The end times are so hot right now. And by right now, I mean all throughout literary history. The idea of the end of the world is a concept so foreign, final and hypothetical, with such rich built in imagery, courtesy of the book of Revelations and other pieces of apocalyptic literature. “The End Times of Bram and Ben” #1 serves as the prologue to a larger story about the literal end of the world; here, we get the rapture and some hints as to what the afterlife looks like.
Written by James Asmus & Jim Festante
Illustrated by Rem Broo
What would you do if you were caught in the Biblical End Times? When Heaven raptures total bastard Bram Carlson in a “clerical error” – he’s sent back and immediately uses Armageddon to his benefit! Can his anxious roommate Ben save Bram from himself – AND the gathering forces of Armageddon?
I’m pretty sure Ricky Gervais or Christopher Hitchens, deep down at their core, would be thrilled to learn that there is a heaven, where good people, including their loved ones and mentors, get to live for eternity free of pain. Theologians have described heaven any dozens of ways over the past two millennia, and just about no one really believes it to be the winged, cloud lounging utopia so frequently suggested on television and movies. But just about all descriptions of heaven (minus what Billy Joel thinks, apparently) have one thing in common: it is a good place to be.
But – and just hear me out – what if it isn’t?
That is the main thrust behind this comic. Bram has been to heaven, and he wants little to do with it. He describes everyone there as a fat, naked, ugmo which, I think we can all agree, are not exactly the ideal people to be palling around with eternally. The idea that heaven would be anything short of heavenly sort of throws a wrench into the plans of everyone who plans on retiring to heaven after their time on Earth is up. I think, for many, the idea of a shitty heaven is worse than the idea of no heaven at all. That is certainly how Bram sees it, as he wants nothing to do with eternal “happiness,” and instead comes back to Earth to continue to be a dick.
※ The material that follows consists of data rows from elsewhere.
Lemma good_sizes l ts X : good l ts X -> sizes mx (zlen ts) X.
Proof.
  intros Hg i Hi. pose proof (lv_nodup _ _ _ _ _ (gd_levels _ _ _ Hg) i Hi) as Hn. apply NoDup_cons in Hn as [_ Hn].
  unfold zlen. apply inj_le. rewrite <-(length_fmap addr ts). apply NoDup_incl_length; [by apply NoDup_ListNoDup|].
  intros p Hp. apply list_elem_of_In in Hp. apply list_elem_of_In. apply (gd_members _ _ _ Hg) in Hp as (t & Hin & <- & _); [|done].
  by apply list_elem_of_fmap_2.
Qed.

Lemma good_ready l ts X t : good l ts X -> t ∈ ts -> ready_to kl mx hd (zlen ts) l X t.
Proof.
  intros [Hl HX Hm Ht Hnd Hlk Hone] Hin. destruct (Ht t Hin) as [Hth Hh]. apply NoDup_cons in Hnd as [Hhd Hnd].
  pose proof (good_sizes l ts X) as Hsz. split; try done.
  - intros i Hi. apply Hm; [lia|]. exists t. split_and!; [done|done|lia].
  - intros i Hi Hle. intros [E|Hx]%elem_of_cons.
    + apply Hhd. rewrite <-E. by apply list_elem_of_fmap_2.
    + apply Hm in Hx as (t2 & Hin2 & Ea & Hlt); [|done]. assert (t2 = t) as -> by by apply (same_addr ts). lia.
  - apply Hsz. by split; try apply NoDup_cons.
  - intros u Hu. apply Hlk. by exists t.
Qed.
Because he is such a dick in all the interactions he has throughout the issue, it could be easy to decide that heaven is just fine, and the problem is with Bram. But, as the tail end of the issue shows, Bram is actually correct, and heaven has a nefarious undercurrent led by…well, that would be spoiling things. What I can say is that this book takes a once-revolutionary but now expected trope, the unreliable narrator, and inverts it. Bram is telling the truth, but is such a fuck up in life that his words ring false.
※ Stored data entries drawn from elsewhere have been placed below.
(* ===== verification/SkipListRun.v ===== *)
(** * One insertion at a time into the locked skip list (dpdk_lib/skipList.hpp)

    [insert] of [SkipListLocked] run by one thread from its call to its
    return, on a list in which no thread is at work. *)
From stdpp Require Import sorting.
From Stdlib Require Import ZArith Lia.
From S2P Require Import Prelude Util SkipList SkipOutput SkipListLocked SkipListSpill.
#[local] Open Scope Z_scope.

(** ** Running a thread *)

(** At most [2 ^ n] steps. *)
Fixpoint run_thread (n : nat) (l : LockedList) (t : Thread) : res (LockedList * Thread) :=
  if finished t then Ok (l, t) else
  match n with
  | O => tstep l t
  | S n => '(l, t) ← run_thread n l t; run_thread n l t
  end.

(** A number of steps that suffices with [nodes] nodes. *)
Definition step_bound (mx nodes : Z) : Z := (mx + 1) * (mx + 1) * (hooks nodes + mx * per_level nodes + 4).

(** [insert] answers true, also for a key of the wrong length, which it
    ignores. *)
Definition insert (l : LockedList) (c : Insertion) : res (bool * LockedList) :=
  let bound := step_bound (l_maxLevel l) (Z.of_nat (size (l_mem l)) + 1) in
  '(l, t) ← run_thread (Z.to_nat (Z.log2_up bound)) l (Ready c);
  match t with
  | Finished _ | Refused _ => Ok (true, l)
  | _ => Blocks
  end.

(** A step that does not change the measure's bound ends in [2 ^ n] steps. *)
Lemma run_thread_ends (P : Z -> LockedList -> Thread -> Prop) :
  (forall mu l t, P mu l t -> 0 <= mu) ->
  (forall mu l t, P mu l t -> finished t = false ->
     exists mu' l' t', tstep l t = Ok (l', t') /\ P mu' l' t' /\ mu' < mu) ->
  forall n mu l t, P mu l t ->
    exists mu' l' t', run_thread n l t = Ok (l', t') /\ P mu' l' t' /\ (finished t' = true \/ mu' + 2 ^ Z.of_nat n <= mu).
Proof.
  intros Hnn Hstep. induction n as [|n IH]; intros mu l t HP; cbn [run_thread].
  - destruct (finished t) eqn:E; [exists mu, l, t; auto|].
    destruct (Hstep mu l t HP E) as (mu' & l' & t' & Es & HP' & Hlt). exists mu', l', t'.
    split; [done|]. split; [done|]. right. change (2 ^ Z.of_nat 0) with 1. lia.
  - destruct (finished t) eqn:E; [exists mu, l, t; auto|].
    destruct (IH mu l t HP) as (mu1 & l1 & t1 & -> & HP1 & H1). cbn [mbind res_bind].
    destruct (IH mu1 l1 t1 HP1) as (mu2 & l2 & t2 & E2 & HP2 & H2). exists mu2, l2, t2. split; [done|]. split; [done|].
    destruct H1 as [H1|H1].
    + left. assert (run_thread n l1 t1 = Ok (l1, t1)) as E1 by (destruct n; cbn [run_thread]; by rewrite H1). congruence.
    + destruct H2 as [H2|H2]; [by left|right]. rewrite Nat2Z.inj_succ, Z.pow_succ_r by lia. lia.
Qed.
Because Bram is such an obnoxious sort, Ben seems sort of dull by comparison. This is a casualty of the extra-charming second lead. Think of how mopey and whiney Dante seems compared to Randall in Clerks? That is very much the Ben and Bram relationship. Bram has crazy friends, almost no moral code, and the mouth of a long shore man, so Ben appears to be near saintly even though he’s probably just a normal dude. Ben seems to be the typical schlub – awkward around women, less than confident at work, the sort of punching bag for his friends – and because of that, he isn’t the character that pops off the page here.
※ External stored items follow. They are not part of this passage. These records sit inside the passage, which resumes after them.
(* ===== verification/LegacyIndex.v ===== *)
(** * The index buffer with skip lists (dpdk_lib/indexBuffer.hpp)

    The version of the index buffer before the memory pools: each slot keeps
    the records of its disk block in a skip list per index type, next to the
    Bloom filter.  The lists of a slot live in heaps of their own; the
    allocator, a function that gives an unused address, and what [rand]
    returns are arguments.  A call of [insert] runs each list's insertion to
    its end; [SkipListLocked] interleaves them. *)
From stdpp Require Import sorting.
From S2P Require Import Prelude Util BitMap PrefixBloom BlockBuffer MemoryPool PoolRecords IndexBuffer SkipList SkipOutput SkipListLocked SkipListRun.
From Stdlib Require Import ZArith Lia.

Module Legacy.
Record IndexBufferMeta := mkMeta {
  bloomFilterMeta : PrefixBloomFilter;
  skiplists : list LockedList;
  disk_block_id : Z }.

Record IndexBuffer := mkBuffer {
  total_block_num : Z;
  disk_block_num : Z;
  metas : list IndexBufferMeta;
  index_check_ids : list Z }.

Definition index_types : list IndexType := [SRCIP; DSTIP; SRCPORT; DSTPORT; SRCIPv6; DSTIPv6].

(** The key length that [init] gives the list of a type. *)
Definition key_bytes (t : IndexType) : Z :=
  match t with SRCIP | DSTIP => 4 | SRCPORT | DSTPORT => 2 | SRCIPv6 | DSTIPv6 => 16 | TOTAL_INDEX => 0 end.

(** One list of [IndexBufferMeta::init]; [p] is its head's address. *)
Definition init_list (p : Z) (t : IndexType) : res LockedList :=
  initList (new_LockedList ∅) p (key_bytes t * 8) (key_bytes t) 8.

Definition init_meta (b : BitMap) (k id : Z) (heads : IndexType -> Z) : res IndexBufferMeta :=
  ls ← mapM (fun t => init_list (heads t) t) index_types;
  Ok (mkMeta (setWritingCol (PrefixBloom.init new_PBF k) b id) ls id).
Ben behaves as many of us would if we missed the rapture – we’d try to course correct. He gives us swearing, he isn’t going to steal people’s stuff. He’s showing up to work, attempting to do the right thing. Bram goes for broke, knowing how lame heaven is; what he doesn’t know, yet, is what hell is like, but doesn’t seem to care. The way that the two men approach the end of the world couldn’t be more different, and the idealogical batte is an interesting place to set a miniseries.Continued below
Co-writers Festante and Asmus use their different skill sets (Festante as a comedian and Asmus as a comic book writer) well, and make a comic that is actually funny, not just comic funny. Their partnership appears pretty seamless, as there aren’t areas where the book gets overly jokey, nor are there passages that seem to be written without need for some humor. The book is meant to be a comic story, in both sense of the term “comic,” not simply a book with funny sections. The art, by newcomer Rem Broo, is appropriately over the top, with each panel having a chuckle-worthy element in it. This is a book that doesn’t take itself seriously at all, and Broo’s work, while accomplished and expressive, does its best to serve this manic story and bring it to life.
In a landscape that is full of books that take themselves incredibly seriously, it’s nice to see a book being content to be silly.